In this study, the authors aimed to develop an explainable ultrasound (US) computer-assisted diagnostic (CAD) model for suspicious thyroid nodules by retrospectively analyzing over 2,900 solid or almost-solid thyroid nodules. A deep learning model and a multiple risk features learning ensemble model were then used to train the US images of 2,794 thyroid nodules. An integrated AI model was generated by combining both models and, subsequently, the diagnostic accuracies of all three AI models were predicted in a testing set and compared to the diagnostic efficacy of five ultrasonographers.
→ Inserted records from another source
Lemma Array_map_from_Forall2 {A B} (f : A → nat → completion B) (R : A → B → Prop)
    (l : list A) (i : nat) (out : list B) :
  (∀ x k y, f x k = Normal y → R x y) →
  Array_map_from f i l = Normal out → Forall2 R l out.
Proof.
  intros Hf. revert i out. induction l as [|x l IH]; intros i out; cbn [Array_map_from].
  - intros [= <-]. constructor.
  - destruct (f x i) as [y|] eqn:Hy; [|discriminate]. cbn [mbind completion_bind].
    destruct (Array_map_from f (S i) l) as [rest|] eqn:Hrest; [|discriminate].
    cbn [mbind completion_bind]. intros [= <-]. constructor; eauto.
Qed.

(** Whenever the render completes, its items are rendered for the messages
    of the render sequence, one each, in order. *)
Lemma render_items_of_renderSequence `{HostLibrary} (σ : store) (stream : Stream)
    (view : View) (shown : list loc) :
  render σ stream = Normal view →
  renderSequence σ (messages stream) = Normal shown →
  item_message <$> rendered_items view = shown.
Proof.
  unfold render. intros Hrun Hshown.
  destruct (toolCallsByMessage σ (messages stream)) as [map|]; [|discriminate].
  cbn [mbind completion_bind] in Hrun.
  destruct (messages stream) as [|m0 rest] eqn:Hmsgs.
  - cbn in Hrun, Hshown. inversion Hrun. by inversion Hshown.
  - cbn [length Nat.eqb] in Hrun. rewrite Hshown in Hrun.
    cbn [mbind completion_bind] in Hrun. unfold Array_map in Hrun.
    destruct (Array_map_from _ 0 shown) as [items|] eqn:Hitems; [|discriminate].
    inversion Hrun. cbn [rendered_items].
    apply (Array_map_from_Forall2 _ (λ m item, item_message item = m)) in Hitems.
    + clear -Hitems. induction Hitems as [|m item l items Hm _ IH]; [done|].
      cbn. by rewrite Hm, IH.
    + intros m k item. apply render_message_item_message.
Qed.
Lemma distributeOtherFiles_counter_sum_witness :
  exists o,
    out (state_of (distributeOtherFiles Fs.walk (Some Demo.settings) [ "EN" ]
                     [ None ] "JA" [ "_dist" ] false 2
                     (Demo.start Demo.translated)))
    = ([] ++ o)%list /\
    total_distributed
      (ctr (state_of (distributeOtherFiles Fs.walk (Some Demo.settings) [ "EN" ]
                        [ None ] "JA" [ "_dist" ] false 2
                        (Demo.start Demo.translated))))
    = tiered o.
Proof.
  refine (distributeOtherFiles_counter_sum Fs.walk (Some Demo.settings) [ "EN" ]
            [ None ] "JA" [ "_dist" ] false 2 (Demo.start Demo.translated) _ _ _).
  - lia.
  - apply done_state_of. vm_compute. reflexivity.
Defined.

Lemma no_settings_no_work_witness :
  applyXDeltaPatches Fs.walk Sample.decode None Demo.dirs "JA" false
    (Demo.start Sample.patched)
  = Done {| fs := Sample.patched; ctr := ∅; out := []; runs := 0;
            prms := Some (Params.parseParams Params.loadDefaults) |}.
Proof.
  refine (proj1 (proj2 (no_settings_no_work Fs.walk Sample.encode Sample.decode
                          Demo.dirs "JA" false [ "EN" ] [ None ] [ "_dist" ] 2
                          (Demo.start Sample.patched) _))).
  reflexivity.
Defined.

Lemma createXDeltaPatches_rejected_once_witness :
  raised (createXDeltaPatches Fs.walk Demo.encode (Some Sample.pat_settings)
            Demo.dirs "JA" false (Demo.start Demo.files))
  = Some (UnsupportedParamException "PAT").
Proof.
  refine (proj1 (createXDeltaPatches_rejected_once Fs.walk Demo.encode
                   (Some Sample.pat_settings) Demo.dirs "JA" false false
                   (Demo.start Demo.files) (JList [ JStr "Message" ]) _ _ _)).
  - reflexivity.
  - reflexivity.
  - reflexivity.
Defined.

Lemma empty_original_language_witness :
  fs (state_of (createXDeltaPatches Fs.walk Demo.encode (Some Demo.settings)
                  Demo.dirs "" true (Demo.start Demo.files)))
  = Demo.files.
Proof.
  refine (proj1 (proj1 (empty_original_language Fs.walk Demo.encode Demo.decode
                          (Some Demo.settings) Demo.dirs "" true
                          (Demo.start Demo.files) _))).
  reflexivity.
Defined.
The authors found that the integrated AI model in their study can improve the diagnostic accuracy of suspicious thyroid nodules as well as output the known risk features simultaneously.
- We developed an artificial intelligence (AI) diagnosis model based on both deep learning and multiple risk feature ensemble learning methods.
- The AI diagnosis model showed higher diagnostic accuracy for suspicious thyroid nodules than ultrasonographers.
- The AI diagnosis model showed partial explainability by outputting the known risk features, thus aiding young ultrasonic doctors in increasing the diagnostic level for thyroid cancer.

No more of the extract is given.